Goal of the exercise: Below are some records; output exactly the lines from the line with "ve_envelope : Envelope;" to the line with "bool_decide (ve_envelope e", both ends kept, and nothing more.

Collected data
◇ ◇ ◇ ◇ ◇ ◇ ◇
(* ===== verification/Telemetry.v ===== *)
(** * Telemetry: node reports and what the control plane may believe of them

    Models the report half of [updated-contracts/src/telemetry.rs] (shape, freshness,
    convergence, attribution) and [updatec/src/evidence.rs] (the cache of authenticity
    verdicts and the cross-pass memory of rejections).  Signature verification, base64 and
    JSON are outside the repository: they are the parameters of the class [Signed].  The
    sub-records a report embeds are seen only through their own validators: [ReportParts]. *)
From S2P Require Import Prelude Identity Maps.

(** ** Reports *)

Class ReportParts : Type := {
  Attention : Type;
  attention_valid : Attention → bool;
  HelperSupport : Type;
  helper_valid : HelperSupport → bool;
  LastReconciliation : Type;
  lr_version : LastReconciliation → string;
  lr_archive_sha256 : LastReconciliation → string;
  lr_definition_sha256 : LastReconciliation → string;
}.

Record Fingerprint : Type := mkFingerprint {
  fp_definition_sha256 : string;
  fp_output_sha256 : string;
}.

Definition Fingerprint_is_wellformed (f : Fingerprint) : bool :=
  is_canonical_sha256 (fp_definition_sha256 f) && is_canonical_sha256 (fp_output_sha256 f).

Section reports.
Context `{ReportParts} `{Semver}.

Record NodeReport : Type := mkNodeReport {
  nr_attention : option Attention;
  nr_helper : option HelperSupport;
  nr_schema : N;
  nr_node : string;
  nr_deployment : string;
  nr_assignment_sha256 : string;
  nr_version : string;
  nr_archive_sha256 : string;
  nr_definition_sha256 : string;
  nr_healthy : bool;
  nr_updating : bool;
  nr_rejected : bool;
  nr_reported_at_ms : N;
  nr_fingerprint : option Fingerprint;
  nr_output_sha256 : option string;
  nr_reconciliation : option LastReconciliation;
}.

Definition SCHEMA : N := 12.

Definition is_empty (s : string) : bool := bool_decide (s = EmptyString).

Definition option_some_and {A} (p : A → bool) (o : option A) : bool :=
  match o with Some a => p a | None => false end.

Definition shape_error (r : NodeReport) : option string :=
  if option_some_and (λ a, nr_healthy r || negb (attention_valid a)) (nr_attention r)
  then Some "invalid operator attention report"%string
  else if option_some_and (λ h, negb (helper_valid h)) (nr_helper r)
  then Some "invalid helper capability report"%string
  else if negb (nr_schema r =? SCHEMA)%N then Some "unknown schema"%string
  else if negb (is_segment (nr_deployment r)) then Some "invalid deployment identity"%string
  else if (nr_reported_at_ms r =? 0)%N then Some "missing report timestamp"%string
  else if negb (Bool.eqb (is_empty (nr_version r)) (is_empty (nr_archive_sha256 r)))
  then Some "version and archive identity are incomplete"%string
  else if negb (is_empty (nr_version r)) && negb (is_release_version (nr_version r))
  then Some "invalid release version"%string
  else if negb (Bool.eqb (is_empty (nr_archive_sha256 r)) (is_empty (nr_definition_sha256 r)))
  then Some "archive and execution identity are incomplete"%string
  else if nr_healthy r && is_empty (nr_archive_sha256 r)
  then Some "healthy report has no installed release"%string
  else if nr_healthy r && nr_updating r then Some "report is both healthy and updating"%string
  else if negb (is_empty (nr_archive_sha256 r)) && negb (is_canonical_sha256 (nr_archive_sha256 r))
  then Some "invalid archive digest"%string
  else if negb (is_empty (nr_definition_sha256 r))
          && negb (is_canonical_sha256 (nr_definition_sha256 r))
  then Some "invalid execution definition digest"%string
  else if negb (is_empty (nr_assignment_sha256 r))
          && negb (is_canonical_sha256 (nr_assignment_sha256 r))
  then Some "invalid assignment digest"%string
  else if option_some_and (λ f, negb (Fingerprint_is_wellformed f)) (nr_fingerprint r)
  then Some "invalid fingerprint"%string
  else if option_some_and (λ d, negb (is_canonical_sha256 d)) (nr_output_sha256 r)
  then Some "invalid output digest"%string
  else if negb (nr_healthy r)
          && (bool_decide (is_Some (nr_fingerprint r)) || bool_decide (is_Some (nr_output_sha256 r)))
  then Some "unhealthy report carries healthy-only evidence"%string
  else match nr_reconciliation r with
       | None =>
           if is_empty (nr_version r) || bool_decide (is_Some (nr_attention r)) then None
           else Some "installed release has no reconciliation evidence"%string
       | Some record =>
           if is_empty (nr_version r)
           then Some "reconciliation evidence has no installed release"%string
           else if negb (bool_decide (lr_version record = nr_version r))
                   || negb (bool_decide (lr_archive_sha256 record = nr_archive_sha256 r))
                   || negb (bool_decide (lr_definition_sha256 record = nr_definition_sha256 r))
           then Some "reconciliation evidence names a different release"%string
           else None
       end.

Definition is_wellformed (r : NodeReport) : bool := bool_decide (shape_error r = None).

(** Both windows are sixty seconds, in milliseconds. *)
Definition REPORT_FRESHNESS : N := 60000.
Definition REPORT_MAX_SKEW : N := 60000.

Definition is_fresh (r : NodeReport) (now_ms : N) : bool :=
  negb (now_ms =? 0)%N
  && (nr_reported_at_ms r <=? saturating_add u64_max now_ms REPORT_MAX_SKEW)%N
  && (now_ms - nr_reported_at_ms r <=? REPORT_FRESHNESS)%N.

Definition is_converged_to (r : NodeReport) (assignment_sha256 archive_sha256 : string) : bool :=
  is_wellformed r && nr_healthy r && negb (nr_rejected r)
  && bool_decide (nr_assignment_sha256 r = assignment_sha256)
  && bool_decide (nr_archive_sha256 r = archive_sha256).

(** [AuthenticReport::fresh] and [AuthenticReport::rejected_assignment]: the only two reads. *)
Definition authentic_fresh (r : NodeReport) (now_ms : N) : option NodeReport :=
  if is_fresh r now_ms then Some r else None.

Definition authentic_rejected (r : NodeReport) : option string :=
  if nr_rejected r then Some (nr_assignment_sha256 r) else None.

(** ** Authentication *)

(** A signed envelope, the pinned keys, whether some signature of the envelope verifies its
    decoded payload under a key, and the payload's JSON. *)
Class Signed : Type := {
  Envelope : Type;
  Envelope_eq_dec :: EqDecision Envelope;
  P256PublicKey : Type;
  P256PublicKey_eq_dec :: EqDecision P256PublicKey;
  decode_report_payload : Envelope → option string;
  signature_verifies : Envelope → P256PublicKey → string → bool;
  report_from_slice : string → option NodeReport;
}.
Context `{Signed}.

Definition parse_attributed_payload (payload node : string) : option NodeReport :=
  report ← report_from_slice payload;
  if bool_decide (nr_node report = node) && is_wellformed report then Some report else None.

Definition authenticate_report (envelope : Envelope) (expected_node : string)
    (public_key : P256PublicKey) : option NodeReport :=
  payload ← decode_report_payload envelope;
  if signature_verifies envelope public_key payload
  then parse_attributed_payload payload expected_node
  else None.

(** ** The cache of authenticity verdicts *)

Record VerifiedEntry : Type := mkVerifiedEntry {
  ve_key : P256PublicKey;
  ve_envelope : Envelope;
  ve_report : option NodeReport;
}.

Record VerifiedReports : Type := mkVerifiedReports {
  entries : gmap string VerifiedEntry;
  verifications : N;
}.

Definition entry_matches (envelope : Envelope) (key : P256PublicKey) (e : VerifiedEntry) : bool :=
  bool_decide (ve_envelope e = envelope) && bool_decide (ve_key e = key).

Definition authentic (v : VerifiedReports) (node : string) (envelope : Envelope)
    (key : P256PublicKey) : option NodeReport :=
  entry ← entries v !! node;
  if entry_matches envelope key entry then ve_report entry else None.

Definition verified_fresh (v : VerifiedReports) (node : string) (envelope : Envelope)
    (key : P256PublicKey) (now_ms : N) : option NodeReport :=
  report ← authentic v node envelope key;
  authentic_fresh report now_ms.

Definition verified_rejected_assignment (v : VerifiedReports) (node : string)
    (envelope : Envelope) (key : P256PublicKey) : option string :=
  report ← authentic v node envelope key;
  authentic_rejected report.

(** What [verify_fleet] has to verify: a report and a pinned key, not already cached. *)
Definition pending_verdict (v : VerifiedReports) (public_keys : gmap string P256PublicKey)
    (node : string) (envelope : Envelope) : option VerifiedEntry :=
  key ← public_keys !! node;
  if option_some_and (entry_matches envelope key) (entries v !! node) then None
  else Some (mkVerifiedEntry key envelope (authenticate_report envelope node key)).

Definition verify_fleet (reports : gmap string Envelope)
    (public_keys : gmap string P256PublicKey) (v : VerifiedReports) : VerifiedReports :=
  let pending := map_imap (pending_verdict v public_keys) reports in
  mkVerifiedReports (pending ∪ entries v) (verifications v + N.of_nat (size pending)).

Definition verified_prune_nodes (fleet : string → bool) (v : VerifiedReports) : VerifiedReports :=
  mkVerifiedReports (filter (λ x, fleet x.1 = true) (entries v)) (verifications v).

(** Every cached verdict is the one its own bytes, key and node give. *)
Definition cache_sound (v : VerifiedReports) : Prop :=
  ∀ node e, entries v !! node = Some e →
  ve_report e = authenticate_report (ve_envelope e) node (ve_key e).

Lemma entry_matches_true envelope key e :
  entry_matches envelope key e = true ↔ ve_envelope e = envelope ∧ ve_key e = key.
Proof. unfold entry_matches. by rewrite andb_true_iff, !bool_decide_eq_true. Qed.

Lemma pending_lookup reports public_keys v node :
  map_imap (pending_verdict v public_keys) reports !! node
  = reports !! node ≫= pending_verdict v public_keys node.
Proof. apply map_lookup_imap. Qed.

Lemma verify_fleet_sound reports public_keys v :
  cache_sound v → cache_sound (verify_fleet reports public_keys v).
Proof.
  intros Hs node e. unfold verify_fleet. simpl. rewrite lookup_union_Some_raw, pending_lookup.
  intros [Hp|[_ He]]; [|by apply Hs].
  destruct (reports !! node) as [env|]; simpl in Hp; [|done]. unfold pending_verdict in Hp.
  destruct (public_keys !! node) as [key|]; simpl in Hp; [|done].
  destruct (option_some_and _ _); [done|]. by injection Hp as <-.
Qed.

Lemma verify_fleet_warm reports public_keys v node env key :
  reports !! node = Some env → public_keys !! node = Some key →
  ∃ e, entries (verify_fleet reports public_keys v) !! node = Some e
       ∧ entry_matches env key e = true.
Proof.
  intros Hr Hk. unfold verify_fleet. simpl.
  destruct (pending_verdict v public_keys node env) as [e|] eqn:Hp.
  - exists e. split.
    + apply lookup_union_Some_raw. left. by rewrite pending_lookup, Hr.
    + unfold pending_verdict in Hp. rewrite Hk in Hp. simpl in Hp.
      destruct (option_some_and _ _); [done|]. injection Hp as <-. by apply entry_matches_true.
  - unfold pending_verdict in Hp. rewrite Hk in Hp. simpl in Hp.
    destruct (entries v !! node) as [e|] eqn:He; simpl in Hp; [|done].
    destruct (entry_matches env key e) eqn:Hm; [|done]. exists e. split; [|done].
    apply lookup_union_Some_raw. right. split; [|done]. rewrite pending_lookup, Hr. simpl.
    unfold pending_verdict. rewrite Hk, He. simpl. by rewrite Hm.
Qed.

(** The verdict cache is invisible: after a pass's one verification, reading any node
    that has a report and a pinned key answers exactly what authenticating its current bytes
    under its current key answers, whatever the cache held before; the cache stays sound, and
    verifying the same fleet again verifies nothing. *)
Lemma verified_reports_are_transparent reports public_keys v :
  cache_sound v →
  cache_sound (verify_fleet reports public_keys v)
  ∧ (∀ node env key, reports !! node = Some env → public_keys !! node = Some key →
       authentic (verify_fleet reports public_keys v) node env key
       = authenticate_report env node key)
  ∧ verifications (verify_fleet reports public_keys (verify_fleet reports public_keys v))
    = verifications (verify_fleet reports public_keys v).
Proof.
  intros Hs. split_and!; [by apply verify_fleet_sound|..].
  - intros node env key Hr Hk.
    destruct (verify_fleet_warm reports public_keys v node env key Hr Hk) as (e & He & Hm).
    unfold authentic. rewrite He. simpl. rewrite Hm.
    apply entry_matches_true in Hm as [<- <-]. by apply (verify_fleet_sound reports public_keys v).
  - set (v' := verify_fleet reports public_keys v).
    assert (map_imap (pending_verdict v' public_keys) reports = ∅) as Hnone.
    2:{ change (verifications v' + N.of_nat (size (map_imap (pending_verdict v' public_keys) reports))
                = verifications v')%N. rewrite Hnone, map_size_empty. lia. }
    apply map_empty. intros node. rewrite pending_lookup.
    destruct (reports !! node) as [env|] eqn:Hr; [|done]. cbn [mbind option_bind].
    unfold pending_verdict. destruct (public_keys !! node) as [key|] eqn:Hk; [|done].
    destruct (verify_fleet_warm reports public_keys v node env key Hr Hk) as (e & He & Hm).
    fold v' in He. cbn [mbind option_bind]. rewrite He. cbn. by rewrite Hm.
Qed.

(** ** Cross-pass memory *)

Record ObservationLog : Type := mkObservationLog {
  reported : BTreeSet;
  rejections : gset (string * string);
}.

Definition note_reported (nodes : list string) (o : ObservationLog) : ObservationLog :=
  mkObservationLog (reported o ∪ list_to_set nodes) (rejections o).

Definition has_reported (node : string) (o : ObservationLog) : bool :=
  bool_decide (node ∈ reported o).

Definition note_rejection (node identity : string) (o : ObservationLog) : ObservationLog :=
  mkObservationLog (reported o) ({[ (node, identity) ]} ∪ rejections o).

Definition provers (identity : string) (o : ObservationLog) : BTreeSet :=
  set_map fst (filter (λ x : string * string, x.2 = identity) (rejections o)).

Definition prune_identities (live : string → bool) (o : ObservationLog) : ObservationLog :=
  mkObservationLog (reported o) (filter (λ x : string * string, live x.2 = true) (rejections o)).

Definition prune_nodes (fleet : string → bool) (o : ObservationLog) : ObservationLog :=
  mkObservationLog (filter (λ n, fleet n = true) (reported o))
    (filter (λ x : string * string, fleet x.1 = true) (rejections o)).

Lemma elem_of_provers node identity o :
  node ∈ provers identity o ↔ (node, identity) ∈ rejections o.
Proof.
  unfold provers. rewrite elem_of_map. split.
  - intros ([n i] & -> & Hf). apply elem_of_filter in Hf as [Hi ?]. simpl in *. by subst.
  - intros Hin. exists (node, identity). split; [done|]. by apply elem_of_filter.
Qed.

End reports.

Arguments NodeReport : clear implicits.
Arguments NodeReport {_}.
◇ ◇ ◇ ◇ ◇ ◇ ◇
Solution:
  ve_envelope : Envelope;
  ve_report : option NodeReport;
}.

Record VerifiedReports : Type := mkVerifiedReports {
  entries : gmap string VerifiedEntry;
  verifications : N;
}.

Definition entry_matches (envelope : Envelope) (key : P256PublicKey) (e : VerifiedEntry) : bool :=
  bool_decide (ve_envelope e = envelope) && bool_decide (ve_key e = key).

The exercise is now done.